Background:
Drug resistance is a major hurdle in the treatment of people living with HIV-2 (PLWH-2). The limited number of therapeutic options combined with the rapid selection of mutations can lead to therapeutic dead ends. Lenacapavir (LEN) is the first capsid inhibitor, with in vitro activity against both HIV-1 and HIV-2. It has been approved for PLWH-1 with multi-drug resistant viruses but its genetic barrier is low and several drug-resistance associated mutations (DRAMs) have been reported.
Methods:
French PLWH-2 with multi-drug resistant viruses had access to LEN through a compassionate use program. LEN was initiated along with an optimized background regimen (OBR). Plasma viral loads were measured throughout follow-up, and capsid genotyping was performed at time of virological failure using an in-house PCR assay, followed by high-throughput sequencing. Capsid sequences were compared with viral sequences obtained prior to LEN initiation to identify potential DRAMs.
Results:
A total of 8 PLWH-2 (4 female) initiated a treatment with LEN and an OBR. The genotypic susceptibility score (GSS) of the OBR was equal to, or below, two for all patients. Plasma viral loads at time of initiation were detectable in 6/8 patients (median: 3,830 copies/mL, range: 665-60,450). Three additional PLWH-2 achieved virological suppression within two to three months after initiating LEN+OBR. Capsid genotyping was performed on the first positive plasma viral load (median pVL: 1,600 copies/mL, range: 260-7,210). Capsid mutations were observed in six PLWH-2: five N73D mutations and one double mutation (Q66H+R69K) (Table). In addition to the N73D mutation, an A76V mutation emerged in the viruses of two patients at 11 and 17 months after initiation of LEN. Two patients (#7 and #8) had persistently high plasma viral loads but their viruses did not select any capsid mutations. Of note, the patient with the highest GSS (#4) had adherence issues, resulting in a functional monotherapy of LEN for several weeks.
Conclusions:
We report the rapid selection of capsid mutations in PLWH-2 failing a LEN-containing regimen.

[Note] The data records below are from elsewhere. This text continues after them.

(** * Content-aware file cache: a shallow embedding of
      content_aware_cache.h / content_aware_cache.cpp

    The development follows the C++ source class by class.

    - [size_t] values are integers in [Z]; every [size_t] operation of the
      source is followed by [size_t_wrap], its reduction modulo 2^64.
    - [float] values are real numbers ([R]): the scorer is embedded with
      exact arithmetic, [std::exp] as [exp] and [std::log2] as [ln x / ln 2],
      so the theorems on the scorer are bounds and weak inequalities,
      which rounding keeps; a strict inequality between two scores is a
      hypothesis, or a fact about sample entries. The hit rate, where the
      casts of the counters round, takes the rounding as an argument.
      Infinities and NaN are outside the model.
    - The [std::weak_ptr] from a handle to its cache is the boolean
      [cachePtr], what [cachePtr.lock()] gives; it comes from
      [weak_from_this()], which is empty unless a [std::shared_ptr] owns
      the cache ([weak_this], set by [make_shared]).
    - A [std::shared_ptr<CacheEntry>] is an index into an object store
      ([heap]); the entry map and the file handles hold such indices, so an
      entry that has left the map is still reachable from a handle, as in
      the source.
    - [std::chrono::system_clock::now()] is an argument [now] of every
      operation that reads the clock, in clock ticks of one nanosecond; the
      readings of one call are taken to be equal.
    - The filesystem is a finite map from paths to files together with the
      sets of paths that cannot be opened for reading or writing.
    - Operations that can leave the defined behaviour of C++, or not
      terminate, return an [outcome].

    The file commands of main.cpp (readFile, writeFile, appendFile) and
    the LRU cache that test_cache.cpp compares with are embedded as well,
    without the text they print.

    The file has the embedding first, then the predicates and the sample
    states the statements use, then the properties, one group for each
    operation. *)

From Stdlib Require Import ZArith Reals Lra Lia String Ascii.
From Stdlib Require Import Strings.Byte.
From stdpp Require Import gmap strings list fin_maps.

Local Open Scope string_scope.
Local Open Scope Z_scope.

(** * The embedding *)

(** ** Machine integers *)

Definition size_t_wrap (z : Z) : Z := z mod 2 ^ 64.

(** Conversion of a [long] to [size_t], as in [newPosition = offset]. *)
Definition size_t_of_long (z : Z) : Z := size_t_wrap z.

(** ** Outcomes of operations that may leave defined behaviour *)

Inductive failure : Type :=
| DivisionByZero   (* integer division by zero *)
| BufferOverrun    (* memcpy past the end of the vector *)
| NoProgress.      (* a loop that repeats without changing the state *)

Inductive outcome (A : Type) : Type :=
| Returns (a : A)
| Fails (f : failure).

Arguments Returns {A} a.
Arguments Fails {A} f.

Global Instance outcome_ret : MRet outcome := @Returns.

Global Instance outcome_bind : MBind outcome := λ A B k m,
  match m with
  | Returns a => k a
  | Fails f => Fails f
  end.

(** ** Strings *)

(** [s.find(c) != std::string::npos] *)
Fixpoint contains (c : ascii) (s : string) : bool :=
  match s with
  | EmptyString => false
  | String a r => Ascii.eqb a c || contains c r
  end.

(** The suffix of [s] that starts at the last occurrence of [c]. *)
Fixpoint suffix_from_last (c : ascii) (s : string) : option string :=
  match s with
  | EmptyString => None
  | String a r =>
      match suffix_from_last c r with
      | Some t => Some t
      | None => if Ascii.eqb a c then Some s else None
      end
  end.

These mutations occurred at positions close to those previously reported in HIV-1. Additional data on the impact of these mutations on the phenotypic susceptibility to LEN are needed. This preliminary study underscores the low genetic barrier to resistance of LEN, especially when the GSS of the optimized background regimen is low, and the need to use it along with therapeutic drug monitoring and therapeutic education.